Come è nata l’idea di supportare questo progetto e a chi si rivolge? 
Il progetto nato dalla Società Italiana dell’Osteoporosi e del Metabolismo Minerale e delle Malattie dello Scheletro (SIOMMS) mira a definire un consenso sul processo di diagnosi, trattamento e follow-up dei pazienti adulti affetti da ipofosfatemia, la cui diagnosi è spesso lunga e complicata. Kyowa Kirin ha supportato il progetto con un contributo incondizionato seguendo la mission aziendale “make people smile” per rispondere anche ai bisogni dei pazienti affetti da Ipofosfatemia legata al gene X (XLH), una forma FGF23-dipendente di origine genetica e invalidante. La XLH causa anomalie scheletriche di varia gravità tra cui ritardo della crescita, rachitismo, osteomalacia, ascessi dentali e disfunzione muscolare¹. Spesso chi ne soffre sperimenta un ritardo diagnostico e un elevato carico di malattia. La pubblicazione del report e del futuro paper potranno costituire basi solide per poter assicurare diagnosi precoce e cure adeguate.

Potrebbe descriverlo brevemente?
Il gruppo di ricerca di C.R.E.A. Sanità ha condotto una revisione della letteratura, vagliando linee guida, consensus, review sistematiche anche internazionali e PDTA sulla gestione dell’ipofosfatemia, sottoponendo questa selezione al Board scientifico costituito da 9 clinici esperti nella gestione di pazienti ipofosfatemici. Il Board ha sviluppato 11 statement proposti al voto di altri 25 esperti. L’analisi dei risultati individuati ha permesso di definire aspetti chiave per una corretta diagnosi come le soglie del livello sierico di fosfato, il riassorbimento massimo tubulare renale e FGF23, l’imaging radiografico per la valutazione di segni clinici elusivi e utilizzo di Patient-Reported Outcome per valutazioni funzionali.²

Che risultati avete o volete raggiungere?
L’obiettivo finale era definire un flusso per l’identificazione precoce e accurata di persone adulte affette da ipofosfatemia, inclusa la XLH. Ciò si traduce in una migliore gestione multidisciplinare, migliorando la qualità di vita dei pazienti. La pubblicazione del report preliminare ha permesso la condivisione dei risultati del consensus, sottolineando l’importanza dei valori biochimici per l’individuazione delle patologie ipofosfatemiche come primo passo per una diagnosi differenziale corretta e precoce. I prossimi passi includono la pubblicazione del paper su rivista indicizzata per amplificare i risultati a tutta la comunità scientifica.
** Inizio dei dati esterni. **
(** * traefik-lang-redirect: the language negotiation middleware

    A shallow embedding of [lang_redirect.go].  Go strings are byte
    sequences, so they are modelled by [string] (a list of 8-bit
    [ascii]); [len] is [String.length].  Go maps ([http.Header],
    [url.Values]) are [gmap string (list string)].  The request is
    mutated in place by the Go code; here every operation returns the
    new request. *)

From Stdlib Require Import String Ascii ZArith List Lia Bool.
From stdpp Require Import gmap strings list.
Import ListNotations.

Local Open Scope string_scope.

(** ** The part of Go's [strings] package the plugin calls *)

Module GoStrings.

(** [s1 + s2] on Go strings. *)
Fixpoint concat (s1 s2 : string) : string :=
  match s1 with
  | EmptyString => s2
  | String c rest => String c (concat rest s2)
  end.

(** [strings.IndexByte(s, c) >= 0]. *)
Fixpoint ContainsByte (s : string) (c : ascii) : bool :=
  match s with
  | EmptyString => false
  | String d rest => if Ascii.eqb d c then true else ContainsByte rest c
  end.

(** [strings.HasPrefix(s, prefix)]. *)
Fixpoint HasPrefix (s prefix : string) {struct prefix} : bool :=
  match prefix, s with
  | EmptyString, _ => true
  | String _ _, EmptyString => false
  | String p prefix', String c s' => Ascii.eqb c p && HasPrefix s' prefix'
  end.

(** [s[n:]], clamped at the end of [s]. *)
Fixpoint skip (n : nat) (s : string) : string :=
  match n, s with
  | O, _ => s
  | S _, EmptyString => EmptyString
  | S n', String _ rest => skip n' rest
  end.

(** The bytes of [s] in reverse order. *)
Fixpoint reverse (s : string) : string :=
  match s with
  | EmptyString => EmptyString
  | String c rest => concat (reverse rest) (String c EmptyString)
  end.

(** The loop of [genSplit] for a one-byte separator: [s] is cut at its
    first [k] occurrences of [sep], and the rest is the last piece. *)
Fixpoint cut (sep : ascii) (k : nat) (s : string) : list string :=
  match s with
  | EmptyString => [EmptyString]
  | String c rest =>
      match k with
      | O => [s]
      | S k' =>
          if Ascii.eqb c sep then EmptyString :: cut sep k' rest
          else match cut sep k rest with
               | piece :: pieces => String c piece :: pieces
               | [] => [String c EmptyString]
               end
      end
  end.

(** [strings.Split(s, sep)] for a one-byte [sep] (every call site of the
    plugin passes one): all the pieces, one more than the separators. *)
Definition Split (s : string) (sep : ascii) : list string :=
  cut sep (String.length s) s.

(** [strings.SplitN(s, sep, n)] for a one-byte [sep]: [nil] for [n = 0],
    every piece for [n < 0], at most [n] pieces otherwise. *)
Definition SplitN (s : string) (sep : ascii) (n : Z) : list string :=
  if (n =? 0)%Z then []
  else if (n <? 0)%Z then Split s sep
  else cut sep (Z.to_nat (n - 1)) s.

Definition ofBytes (bs : list nat) : string :=
  fold_right (fun b s => String (ascii_of_nat b) s) EmptyString bs.

(** The UTF-8 encodings of the runes on which [unicode.IsSpace] holds:
    U+0009..U+000D, U+0020, U+0085, U+00A0, U+1680, U+2000..U+200A,
    U+2028, U+2029, U+202F, U+205F and U+3000. *)
Definition spaceRunes : list string :=
  map ofBytes
    [ [9]; [10]; [11]; [12]; [13]; [32];
      [194; 133]; [194; 160];
      [225; 154; 128];
      [226; 128; 128]; [226; 128; 129]; [226; 128; 130]; [226; 128; 131];
      [226; 128; 132]; [226; 128; 133]; [226; 128; 134]; [226; 128; 135];
      [226; 128; 136]; [226; 128; 137]; [226; 128; 138];
      [226; 128; 168]; [226; 128; 169]; [226; 128; 175];
      [226; 129; 159];
      [227; 128; 128] ].

(** The encoding among [runes] that [s] starts with, if any. *)
Definition leadingRune (runes : list string) (s : string) : option string :=
  find (fun t => HasPrefix s t) runes.

(** [strings.TrimLeftFunc]: drop leading runes of the class while there
    is one.  Every rune is at least one byte wide, so [String.length s]
    rounds always suffice. *)
Fixpoint trimLeftRunes (runes : list string) (fuel : nat) (s : string) : string :=
  match fuel with
  | O => s
  | S fuel' =>
      match leadingRune runes s with
      | Some t => trimLeftRunes runes fuel' (skip (String.length t) s)
      | None => s
      end
  end.

Definition TrimLeftSpace (s : string) : string :=
  trimLeftRunes spaceRunes (String.length s) s.

(** [strings.TrimRightFunc(s, unicode.IsSpace)]: the same scan from the
    end of the string, written on the reversed bytes. *)
Definition TrimRightSpace (s : string) : string :=
  reverse (trimLeftRunes (map reverse spaceRunes) (String.length s) (reverse s)).

(** [strings.TrimSpace(s)].  Go's fast path for ASCII bytes and its
    fallback to [TrimFunc] compute the same string: leading white space
    goes first, then trailing white space.  A byte sequence that is not
    the UTF-8 encoding of a white-space rune (an invalid or truncated
    sequence decodes to U+FFFD) is kept. *)
Definition TrimSpace (s : string) : string :=
  TrimRightSpace (TrimLeftSpace s).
Il risultato ancora da raggiungere è produrre documenti nazionali di guidance per supportare la definizione di percorsi a favore di una gestione più precisa del paziente ipofosfatemico.

Cosa pensa ci sia ancora da fare in questo ambito?
Occorre irrobustire il management delle patologie Ipofosfatemiche e diffonderne le conoscenze per garantire una diagnosi precoce e presa in carico rapida dei pazienti. Inoltre, bisogna dialogare con tutti gli attori coinvolti intorno alla malattia (professionisti sanitari, Istituzioni, Associazioni di pazienti) per non trascurare nessuna esigenza.
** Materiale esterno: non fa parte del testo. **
(** X9. When the page definition cannot be opened, or cannot be decoded,
    [main] exits with status 1 without opening the repository: it
    prints "failed to read page definition" with the path, and the error
    of [readPageYaml], which wraps the cause. *)
Theorem main_page_definition_first (flags : Flags) (p : Proc) :
  (forall cause,
     os_Open (flag_fork flags) = Err cause ->
     main' flags p
     = (Exit 1,
        exitProc p "failed to read page definition %q"
          [AnyString (flag_fork flags)]
          (Errorf "failed to read page YAML file: %w" [any_of_error cause]))) /\
  (forall f cause,
     os_Open (flag_fork flags) = Ok f ->
     yaml_Decode f = Err cause ->
     main' flags p
     = (Exit 1,
        exitProc p "failed to read page definition %q"
          [AnyString (flag_fork flags)]
          (Errorf "failed to decode page YAML file: %w" [any_of_error cause]))).
Proof.
  split.
  - intros cause Hopen. unfold main. rewrite bind_mustOk.
    unfold readPageYaml. by rewrite Hopen.
  - intros f cause Hopen Hdec. unfold main. rewrite bind_mustOk.
    unfold readPageYaml. by rewrite Hopen, Hdec.
Qed.

(** X10. When the base reference, or the target reference, cannot be
    resolved, [main] does not reach the call of [must] that would report
    it: evaluating the operand [*baseRef] (or [*targetRef]) on the nil
    reference panics, and nothing is printed or written. *)
Theorem main_missing_ref_panics (flags : Flags) (p : Proc)
    (pageDefinition : Page) (repo : Repository) :
  readPageYaml' (flag_fork flags) = Ok pageDefinition ->
  git_PlainOpen (flag_repo flags) = Ok repo ->
  ok (repo_Reference repo (flag_base flags)) = None \/
  ok (repo_Reference repo (flag_target flags)) = None ->
  main' flags p = (Panic, p).
Proof.
  intros Hpage Hrepo Hrefs. unfold main.
  rewrite bind_mustOk, Hpage, bind_mustOk, Hrepo, bind_mustRef.
  destruct (repo_Reference repo (flag_base flags)) as [baseRef|e]; [|done].
  rewrite bind_mustRef.
  destruct (repo_Reference repo (flag_target flags)) as [targetRef|e]; [|done].
  by destruct Hrefs.
Qed.

Lemma main_tail_outcomes templ base target entries fps data p :
  match main_tail' templ base target entries fps data p with
  | (Val _, p') => stderr p' = stderr p /\ written p `prefix_of` written p'
  | (Exit code, p') =>
      code = 1%Z /\ written p `prefix_of` written p' /\
      exists e, stderr p' = stderr (exitProc p "failed to build page" [] e)
  | (Panic, p') => p' = p
  end.
Proof.
  unfold main_tail. rewrite bind_indexPatches.
  destruct (indexPatches fps ∅ p) as [[idx|code|] p0] eqn:Hidx; [| |done].
  - unfold bind, ExecuteTemplate.
    pose proof (Execute_output_prefix idx entries base target Encode
                  t2html_Render markdown_ToHTML filepath_Match (templ data)
                  {| remaining := seedRemaining (rangeKeys (dom idx));
                     output := written p |}) as Hpre.
    destruct (Execute idx entries base target Encode t2html_Render
                markdown_ToHTML filepath_Match (templ data) _) as [[e|] st].
    + rewrite must_Some. simpl. split; [done|]. split; [done|]. by exists e.
    + simpl. done.
  - destruct (patchKeys_cases fps) as [Hall|Hnone].
    + destruct (indexPatches_total fps ∅ p Hall) as [idx Hrun]. congruence.
    + rewrite (indexPatches_Panic _ _ _ Hnone) in Hidx. congruence.
Qed.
Qual è l’aspetto principale del Scientific Collaboration Program che sarà più importante, secondo lei, nei prossimi anni?
Raccontiamo la vita di persone che soffrono di una patologia rara e questo merita molta attenzione e tutela. Credo che la collaborazione fra le associazioni di pazienti e le società scientifiche sia ciò che serve per il futuro. Ognuna di esse è un pilastro di riferimento per i professionisti sanitari che promuove la formazione, dà aggiornamenti su nuovi studi clinici e terapie disponibili. Queste risorse diventerebbero ancora più potenti se condivise con un approccio multidisciplinare, dimostratosi sempre più vincente.